Gardapelitanews.site | Bogor. Paguyuban Jurnalis Cicago's gelar rapat bahas terkait maraknya isu di kalangan wali murid dan beredarnya di medsos mengenai kurang nya bajet per porsi MBG dari nilai yang di tetapkan Pemerintah sebesar Rp. 15.000,dan hasil yang banyak ditemukan nilai per porsi berkisar Rp. 7.000 kebawah.
Dalam rapat Waketum Paguyuban Jurnalis Cicago's Ujang Rahmat ( Jeky) Media Cyber88. co. Id " Sekjen harus segera bersurat untuk mengadakan Audensi ke pihak terkait MBG wilayah Kecamatan Cigombong, karena kalau tidak segera isu ini lambat laun akan mempengaruhi Program ini", tegas jeky.
Alip Waedi Media sidikpolisnews.com selaku Humas yang terjun langsung menyikapi maraknya isu ini, " Saya dengan tim semenjak munculnya isu tidak sesuainya porsi yang sangat minim, terjun langsung ke lapangan dan di duga kuat di Dapur MBG Desa Cisalada, Kecamatan Cigombong di bekingi Oknum Media", jelas Alip Waedi.
Abdul Malik Dari Media Gardapelitanews.com selaku Sekjen Paguyuban Jurnalis Cicago's hasil rapat dan kesepakatan, " Segera kita bikin surat Audensi ke pihak Kecamatan Cigombong, jangan sampai pihak Kecamatan yang terkait permasalahan MBG terkesan tutup mata", ucapnya.
" Permasalahan Makan Gizi Gratis ( MBG) menjadi trend topik di kalangan Masyarakat akibat banyak oknum berbagi hasil dan merugikan KPM, apakah harus di biarkan", tutup Sekjen.

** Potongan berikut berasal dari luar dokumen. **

(* ===== verification/HttpClient.v ===== *)
(** * HttpClient ([webserve/http/httpclient_parser.cc], [httpclient_parser.h]): the response parser

    The code around the tables of HttpClientTable, as in Http11 for the request parser:
    the head of a response, or the line before a chunk of its body. *)
From S2P Require Import Prelude Text Callbacks Ragel HttpClientTable.
Open Scope string_scope.
Open Scope Z_scope.

(** [struct httpclient_parser], without [data] and the callbacks. *)
Record httpclient_parser := mkClientParser {
  c_cs : Z; c_body_start : Z; c_content_len : Z; c_status : Z; c_chunked : Z; c_chunks_done : Z; c_close : Z; c_nread : Z; c_mark : Z; c_field_start : Z; c_field_len : Z
}.
Definition c_set_cs v q := mkClientParser v (c_body_start q) (c_content_len q) (c_status q) (c_chunked q) (c_chunks_done q) (c_close q) (c_nread q) (c_mark q) (c_field_start q) (c_field_len q).
Definition c_set_body_start v q := mkClientParser (c_cs q) v (c_content_len q) (c_status q) (c_chunked q) (c_chunks_done q) (c_close q) (c_nread q) (c_mark q) (c_field_start q) (c_field_len q).
Definition c_set_content_len v q := mkClientParser (c_cs q) (c_body_start q) v (c_status q) (c_chunked q) (c_chunks_done q) (c_close q) (c_nread q) (c_mark q) (c_field_start q) (c_field_len q).
Definition c_set_status v q := mkClientParser (c_cs q) (c_body_start q) (c_content_len q) v (c_chunked q) (c_chunks_done q) (c_close q) (c_nread q) (c_mark q) (c_field_start q) (c_field_len q).
Definition c_set_chunked v q := mkClientParser (c_cs q) (c_body_start q) (c_content_len q) (c_status q) v (c_chunks_done q) (c_close q) (c_nread q) (c_mark q) (c_field_start q) (c_field_len q).
Definition c_set_chunks_done v q := mkClientParser (c_cs q) (c_body_start q) (c_content_len q) (c_status q) (c_chunked q) v (c_close q) (c_nread q) (c_mark q) (c_field_start q) (c_field_len q).
Definition c_set_close v q := mkClientParser (c_cs q) (c_body_start q) (c_content_len q) (c_status q) (c_chunked q) (c_chunks_done q) v (c_nread q) (c_mark q) (c_field_start q) (c_field_len q).
Definition c_set_nread v q := mkClientParser (c_cs q) (c_body_start q) (c_content_len q) (c_status q) (c_chunked q) (c_chunks_done q) (c_close q) v (c_mark q) (c_field_start q) (c_field_len q).
Definition c_set_mark v q := mkClientParser (c_cs q) (c_body_start q) (c_content_len q) (c_status q) (c_chunked q) (c_chunks_done q) (c_close q) (c_nread q) v (c_field_start q) (c_field_len q).
Definition c_set_field_start v q := mkClientParser (c_cs q) (c_body_start q) (c_content_len q) (c_status q) (c_chunked q) (c_chunks_done q) (c_close q) (c_nread q) (c_mark q) v (c_field_len q).
Definition c_set_field_len v q := mkClientParser (c_cs q) (c_body_start q) (c_content_len q) (c_status q) (c_chunked q) (c_chunks_done q) (c_close q) (c_nread q) (c_mark q) (c_field_start q) v.

(** [httpclient_parser_init]: [status] keeps its value. *)
Definition httpclient_parser_init (q : httpclient_parser) : httpclient_parser := mkClientParser 1 0 (-1) (c_status q) 0 0 0 0 0 0 0.
Definition httpclient_parser_has_error (q : httpclient_parser) : bool := c_cs q =? 0.
Definition httpclient_parser_is_finished (q : httpclient_parser) : bool := c_cs q =? 120.
Definition httpclient_parser_finish (q : httpclient_parser) : Z :=
  if httpclient_parser_has_error q then -1 else if httpclient_parser_is_finished q then 1 else 0.

(** The callbacks. *)
Record client_callbacks (D : Type) := mkClientCallbacks {
  c_http_field : option (field_cb D);
  c_reason_phrase : option (element_cb D); c_status_code : option (element_cb D); c_chunk_size : option (element_cb D);
  c_http_version : option (element_cb D); c_header_done : option (element_cb D); c_last_chunk : option (element_cb D)
}.
Arguments c_http_field {D} _.
Arguments c_reason_phrase {D} _.
Arguments c_status_code {D} _.
Arguments c_chunk_size {D} _.
Arguments c_http_version {D} _.
Arguments c_header_done {D} _.
Arguments c_last_chunk {D} _.

Section execute.
Context {D : Type} (cb : client_callbacks D) (buffer : string).

(** [strtol(PTR_TO(mark), NULL, base)], stored in an [int]. *)
Definition number_at (base : Z) (q : httpclient_parser) : Z := s32 (strtol base (PTR_TO buffer (c_mark q))).
(** The actions of the grammar; [HeadDone] is [done] without its [fbreak]. *)
Definition client_act (a : httpclient_action) (p : Z) : M (httpclient_parser * D) () :=
  q ← parser;
  match a with
  | Mark => update (c_set_mark p)
  | StartField => update (c_set_field_start p)
  | WriteField => update (c_set_field_len (LEN (c_field_start q) p))
  | WriteValue =>
      match c_http_field cb with
      | Some f => on_data (f (PTR_TO buffer (c_field_start q)) (c_field_len q) (PTR_TO buffer (c_mark q)) (LEN (c_mark q) p))
      | None => mret ()
      end
  | HttpVersion => call buffer (c_http_version cb) (c_mark q) p
  | ReasonPhrase => call buffer (c_reason_phrase cb) (c_mark q) p
  | StatusCode => update (c_set_status (number_at 10 q)) ;; call buffer (c_status_code cb) (c_mark q) p
  | ChunkSize =>
      let n := number_at 16 q in
      update (λ q, c_set_chunks_done (if n <=? 0 then 1 else 0) (c_set_content_len n (c_set_chunked 1 q))) ;;
      if (n <=? 0) && bool_decide (is_Some (c_last_chunk cb)) then call buffer (c_last_chunk cb) (c_mark q) p
      else call buffer (c_chunk_size cb) (c_mark q) p
  | TransChunked => update (c_set_chunked 1)
  | ConnectionClose => update (c_set_close 1)
  | ContentLen => update (c_set_content_len (number_at 10 q))
  | HeadDone =>
      update (c_set_body_start (p + 1)) ;;
      match c_header_done cb with
      | Some f => on_data (f (PTR_TO buffer (p + 1)) (str_len buffer - p - 1))
      | None => mret ()
      end
  end.

(** The beginning of a call, and what follows [_out]; a failed [check] is -1. *)
Definition client_reset (q : httpclient_parser) : httpclient_parser :=
  c_set_field_start 0 (c_set_field_len 0 (c_set_mark 0 (c_set_nread 0 q))).
Definition client_end (off cs' p : Z) : M (httpclient_parser * D) Z :=
  let len := str_len buffer in
  update (c_set_cs cs') ;;
  update (λ q, c_set_nread (u64 (c_nread q + (p - off))) q) ;;
  q ← parser;
  assert_ (p <=? len) ;;
  assert_ (c_nread q <=? len) ;;
  assert_ (c_body_start q <=? len) ;;
  mret (if (c_mark q <? len) && (c_field_len q <=? len) && (c_field_start q <? len) then s32 (c_nread q) else -1).
(** [httpclient_parser_execute(parser, buffer, len, off)], [len] the length of [buffer]. *)
Definition httpclient_parser_execute (off : Z) : M (httpclient_parser * D) Z :=
  let len := str_len buffer in
  update client_reset ;;
  q ← parser;
  assert_ (off <=? len) ;;
  assert_ (len - off =? s32 len - s32 off) ;;
  '(cs', p) ← run (Machine0 := httpclient) client_act (c_cs q) off (str_drop (Z.to_nat off) buffer);
  client_end off cs' p.
End execute.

Merujuk pada pernyataan Gubernur Jawa Barat, Dedi Mulyadi, yang disampaikan melalui media sosial. Dalam pernyataannya, gubernur menegaskan bahwa dapur penyedia makanan dalam program pemenuhan gizi yang menyajikan porsi dengan nilai di bawah Rp10.000 akan dievaluasi dan dapat ditutup.
Pernyataan tersebut, menurutnya, menjadi peringatan tegas agar seluruh pelaksana program, termasuk SPPG di tingkat kecamatan, menjalankan tugas secara profesional, transparan, dan sesuai dengan standar anggaran yang telah ditetapkan.
Program pemenuhan gizi bagi pelajar sendiri merupakan bagian dari kebijakan nasional yang bertujuan meningkatkan kualitas gizi anak sekolah. Karena itu, pengawasan dari berbagai elemen, termasuk masyarakat dan media, dinilai penting untuk memastikan program berjalan tepat sasar(Red).